● EXERCISE DESCRIPTION
Reproduce word for word, from the entries below, the line with "unfold get_account. rewrite", the line with "apply get_account_none. intros", and every line between them, and nothing more.

(Saved entries)
(** What a run that returned went through, and the rows it left. *)
Lemma scrape_ok_inv (env : Env) (w : World) :
  fst (scrape env w) = Ok tt ->
  exists (page : Response) (bid_ids new_ids : list string),
    scraper_get env results_url [] = Ok page
    /\ scrape_results_page (content page) = Ok bid_ids
    /\ get_new_identifiers env (db w) bid_ids get_site = Ok new_ids
    /\ (forall f,
           In f (as_completed env (map (get_details_for_bid env) new_ids)) ->
           parse_error f = None)
    /\ db (after env w)
       = db w ++ flat_map bid_of
                   (as_completed env (map (get_details_for_bid env) new_ids)).
Proof.
  unfold after. rewrite scrape_eq.
  destruct (scraper_get env results_url []) as [page|e]; [|discriminate].
  destruct (scrape_results_page (content page)) as [bid_ids|e] eqn:L;
    [|discriminate].
  destruct (get_new_identifiers env (db w) bid_ids get_site)
    as [new_ids|e] eqn:Q; [|discriminate].
  cbv zeta.
  destruct (snd (handled _)) as [e|] eqn:S; [discriminate|].
  rewrite (handled_fst_all _ S).
  destruct (commit_error env _) as [e|]; [discriminate|].
  intros _. exists page, bid_ids, new_ids.
  split; [reflexivity|]. split; [exact L|]. split; [exact Q|].
  split; [|reflexivity].
  exact (proj1 (handled_none_iff _) S).
Qed.
Lemma recorded_app (rows1 rows2 : list Bid) (s : Site) (i : string) :
  recorded (rows1 ++ rows2) s i = recorded rows1 s i || recorded rows2 s i.
Proof. apply existsb_app. Qed.

Lemma recorded_in (rows : list Bid) (s : Site) (bid : Bid) :
  In bid rows -> site bid = Site_name s ->
  recorded rows s (identifier bid) = true.
Proof.
  intros Hin Hsite. apply existsb_exists. exists bid. split; [exact Hin|].
  now rewrite String.eqb_refl, Hsite, String.eqb_refl.
Qed.
(** *** The staggering *)

(** With two accounts or more, the second is submitted in the same call of
    [auto_fetch_all] as the first, at the same time. *)
Lemma auto_fetch_all_submits_two_at_once st db u0 u1 rest :
  map Store.username (Store.list_accounts db) = u0 :: u1 :: rest ->
  submissions (auto_fetch_all st db) =
  (submissions st ++ [(clock st, u0); (clock st, u1)])%list.
Proof.
  intros Hnames. unfold auto_fetch_all. rewrite Hnames.
  unfold scrape_accounts_sequentially. cbn [lookup list_lookup].
  unfold add_job, submit. cbn [submissions clock]. now rewrite <- app_assoc.
Qed.

(** C5, as the code runs it. A cycle over the three accounts ["a"], ["b"],
    ["c"]: the call of [auto_fetch_all] itself submits ["a"] and ["b"]; with
    the scheduler booted at time 0 the cycle starts at 300, and in its first
    121 seconds the submissions come at the offsets 0 (["a"]), 0 (["b"]),
    60 (["c"]) and 120 (["c"] again), which is not the schedule 0, 60, 120
    with each account once. *)
Theorem stagger_three_accounts :
  submissions (auto_fetch_all (mkClockwork 0 [] []) Samples.three_accounts) =
    [(0, "a"); (0, "b")]
  /\
  offsets_since 300 (run_for 421 (boot 0) Samples.three_accounts) =
    [(0, "a"); (0, "b"); (60, "c"); (120, "c")]
  /\
  offsets_since 300 (run_for 421 (boot 0) Samples.three_accounts) <>
    [(0, "a"); (60, "b"); (120, "c")].
Proof. repeat split; vm_compute; (reflexivity || discriminate). Qed.

End SchedulerFacts.

(* ===================================================================== *)
(** ** More facts about crud/ *)
(* ===================================================================== *)

Module CrudFacts.
Import Store.

Lemma fresh_id_above (ids : list Z) x : In x ids -> x < fresh_id ids.
Proof.
  unfold fresh_id. induction ids as [|y ids IH]; simpl; [intros []|].
  intros [->|Hin]; [lia|]. specialize (IH Hin). lia.
Qed.

Lemma fresh_id_new (ids : list Z) : ~ In (fresh_id ids) ids.
Proof. intros Hin. apply fresh_id_above in Hin. lia. Qed.

Lemma find_app_some {A} (f : A -> bool) (l l' : list A) x :
  List.find f l = Some x -> List.find f (l ++ l') = Some x.
Proof.
  induction l as [|a l IH]; simpl; [discriminate|].
  destruct (f a); [intros H; exact H | exact IH].
Qed.

(** X1. Creating an account under a username that is not taken and looking
    the username up gives the created account back: it carries the username
    and an id above every id in the table; lookups of other usernames are
    not affected. *)
Theorem create_account_lookup (db : DB) (u : string) :
  get_account db u = None ->
  get_account (fst (create_account db u)) u = Some (snd (create_account db u)) /\
  username (snd (create_account db u)) = u /\
  (forall b, In b (accounts db) -> account_id b < account_id (snd (create_account db u))) /\
  tweets (fst (create_account db u)) = tweets db /\
  forall u', u' <> u -> get_account (fst (create_account db u)) u' = get_account db u'.
Proof.
  intros Hnone. split; [now apply IngestFacts.get_account_create|].
  split; [reflexivity|]. split; [|split; [reflexivity|]].
  - intros b Hb. cbn. apply fresh_id_above. now apply in_map.
  - intros u' Hne. unfold get_account, create_account. cbn [fst accounts].
    destruct (List.find _ (accounts db)) as [a|] eqn:Hfind.
    + now apply find_app_some.
    + rewrite (StoreFacts.find_app_none _ _ _ Hfind). cbn.
      destruct (String.eqb_spec u u'); [congruence | reflexivity].
Qed.

Lemma create_account_lookup_witness :
  get_account (fst (create_account Samples.sample_db "esa")) "esa" = Some (mkAccount 2 "esa").
Proof.
  apply (create_account_lookup Samples.sample_db "esa"). reflexivity.
Defined.

(** X2. Storing a tweet makes [tweet_exists] true for its pair (account,
    content) and changes the answer for no other pair. *)
Theorem tweet_exists_after_create (db : DB) (a a' : Account) (c c' : string)
    (ts : option datetime) (now : datetime) :
  tweet_exists (fst (create_tweet db a c ts now)) a' c' =
  tweet_exists db a' c' || (Z.eqb (account_id a) (account_id a') && String.eqb c c').
Proof.
  unfold tweet_exists, create_tweet. cbn [fst tweets].
  destruct (List.find _ (tweets db)) as [t|] eqn:Hfind.
  - now rewrite (find_app_some _ _ _ _ Hfind).
  - rewrite (StoreFacts.find_app_none _ _ _ Hfind). cbn.
    unfold same_pair. cbn.
    destruct (Z.eqb (account_id a) (account_id a')), (String.eqb c c'); reflexivity.
Qed.

(** The timestamp a stored tweet gets: the one given, else the current
    time; it starts unread. *)
Lemma create_tweet_row (db : DB) (a : Account) (c : string) (ts : option datetime)
    (now : datetime) :
  let t := snd (create_tweet db a c ts now) in
  tweets (fst (create_tweet db a c ts now)) = (tweets db ++ [t])%list /\
  content t = c /\ tweet_account_id t = account_id a /\ read t = false /\
  timestamp t = match ts with Some given => given | None => now end /\
  ~ In (tweet_id t) (map tweet_id (tweets db)).
Proof.
  cbn. repeat split; try reflexivity. apply fresh_id_new.
Qed.


Lemma NoDup_map_inj {A B} (f : A -> B) (l : list A) x y :
  NoDup (map f l) -> In x l -> In y l -> f x = f y -> x = y.
Proof.
  induction l as [|a l IH]; simpl; [intros _ []|].
  intros Hnd%NoDup_cons [<-|Hx] [<-|Hy] Heq; destruct Hnd as [Hnotin Hnd].
  - reflexivity.
  - exfalso. apply Hnotin. rewrite Heq. apply list_elem_of_In. now apply in_map.
  - exfalso. apply Hnotin. rewrite <- Heq. apply list_elem_of_In. now apply in_map.
  - now apply IH.
Qed.

Lemma NoDup_map_filter {A B} (f : A -> B) (g : A -> bool) (l : list A) :
  NoDup (map f l) -> NoDup (map f (List.filter g l)).
Proof.
  induction l as [|a l IH]; simpl; [intros H; exact H|].
  intros [Hnotin Hnd]%NoDup_cons. destruct (g a); simpl; [|now apply IH].
  apply NoDup_cons. split; [|now apply IH].
  intros Hin. apply Hnotin. apply list_elem_of_In in Hin. apply list_elem_of_In.
  apply in_map_iff in Hin as (x & Hx & Hin). apply filter_In in Hin as [Hin _].
  rewrite <- Hx. now apply in_map.
Qed.

Lemma filter_all {A} (g : A -> bool) (l : list A) :
  (forall x, In x l -> g x = true) -> List.filter g l = l.
Proof.
  induction l as [|a l IH]; simpl; intros H; [reflexivity|].
  rewrite (H a (or_introl eq_refl)). f_equal. apply IH. intros x Hx. apply H. now right.
Qed.

Lemma NoDup_snoc_fresh {A} (l : list A) x : NoDup l -> ~ In x l -> NoDup (l ++ [x]).
Proof.
  intros Hnd Hx. apply NoDup_app. split; [assumption|]. split; [|apply NoDup_singleton].
  intros y Hy [->|[]]%list_elem_of_In. apply Hx. now apply list_elem_of_In.
Qed.

Lemma get_account_some db u a :
  get_account db u = Some a -> In a (accounts db) /\ username a = u.
Proof.
  unfold get_account. intros [Hin Heq]%find_some. split; [assumption|].
  now apply String.eqb_eq.
Qed.

Lemma get_account_none db u :
  get_account db u = None <-> ~ In u (map username (accounts db)).
Proof.
  unfold get_account. rewrite StoreFacts.find_none_iff. split.
  - intros H (a & <- & Hin)%in_map_iff. specialize (H a Hin).
    now rewrite String.eqb_refl in H.
  - intros H a Hin. apply String.eqb_neq. intros <-. apply H. now apply in_map.
Qed.

Lemma find_filter {A} (f g : A -> bool) (l : list A) :
  (forall x, In x l -> f x = true -> g x = true) ->
  List.find f (List.filter g l) = List.find f l.
Proof.
  induction l as [|a l IH]; intros H; [reflexivity|]. cbn [List.filter List.find].
  assert (IH' : List.find f (List.filter g l) = List.find f l).
  { apply IH. intros x Hx. apply H. now right. }
  destruct (f a) eqn:Hfa.
  - rewrite (H a (or_introl eq_refl) Hfa). cbn [List.find]. now rewrite Hfa.
  - destruct (g a); cbn [List.find]; [rewrite Hfa|]; exact IH'.
Qed.

Lemma delete_account_gone (db : DB) (u : string) :
  consistent db -> get_account (delete_account db u) u = None.
Proof.
  intros [Hids Hnames _ _]. unfold delete_account.
  destruct (get_account db u) as [a|] eqn:Hget; [|assumption].
  destruct (get_account_some _ _ _ Hget) as [Ha Hu].
  apply get_account_none. intros (b & Hb & Hin)%in_map_iff. cbn [accounts] in Hin.
  apply filter_In in Hin as [Hin Hne]. apply negb_true_iff, Z.eqb_neq in Hne. apply Hne.
  f_equal. apply (NoDup_map_inj _ _ _ _ Hnames Hin Ha). congruence.
Qed.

● FINAL ANSWER
  unfold get_account. rewrite StoreFacts.find_none_iff. split.
  - intros H (a & <- & Hin)%in_map_iff. specialize (H a Hin).
    now rewrite String.eqb_refl in H.
  - intros H a Hin. apply String.eqb_neq. intros <-. apply H. now apply in_map.
Qed.

Lemma find_filter {A} (f g : A -> bool) (l : list A) :
  (forall x, In x l -> f x = true -> g x = true) ->
  List.find f (List.filter g l) = List.find f l.
Proof.
  induction l as [|a l IH]; intros H; [reflexivity|]. cbn [List.filter List.find].
  assert (IH' : List.find f (List.filter g l) = List.find f l).
  { apply IH. intros x Hx. apply H. now right. }
  destruct (f a) eqn:Hfa.
  - rewrite (H a (or_introl eq_refl) Hfa). cbn [List.find]. now rewrite Hfa.
  - destruct (g a); cbn [List.find]; [rewrite Hfa|]; exact IH'.
Qed.

Lemma delete_account_gone (db : DB) (u : string) :
  consistent db -> get_account (delete_account db u) u = None.
Proof.
  intros [Hids Hnames _ _]. unfold delete_account.
  destruct (get_account db u) as [a|] eqn:Hget; [|assumption].
  destruct (get_account_some _ _ _ Hget) as [Ha Hu].
  apply get_account_none. intros (b & Hb & Hin)%in_map_iff. cbn [accounts] in Hin.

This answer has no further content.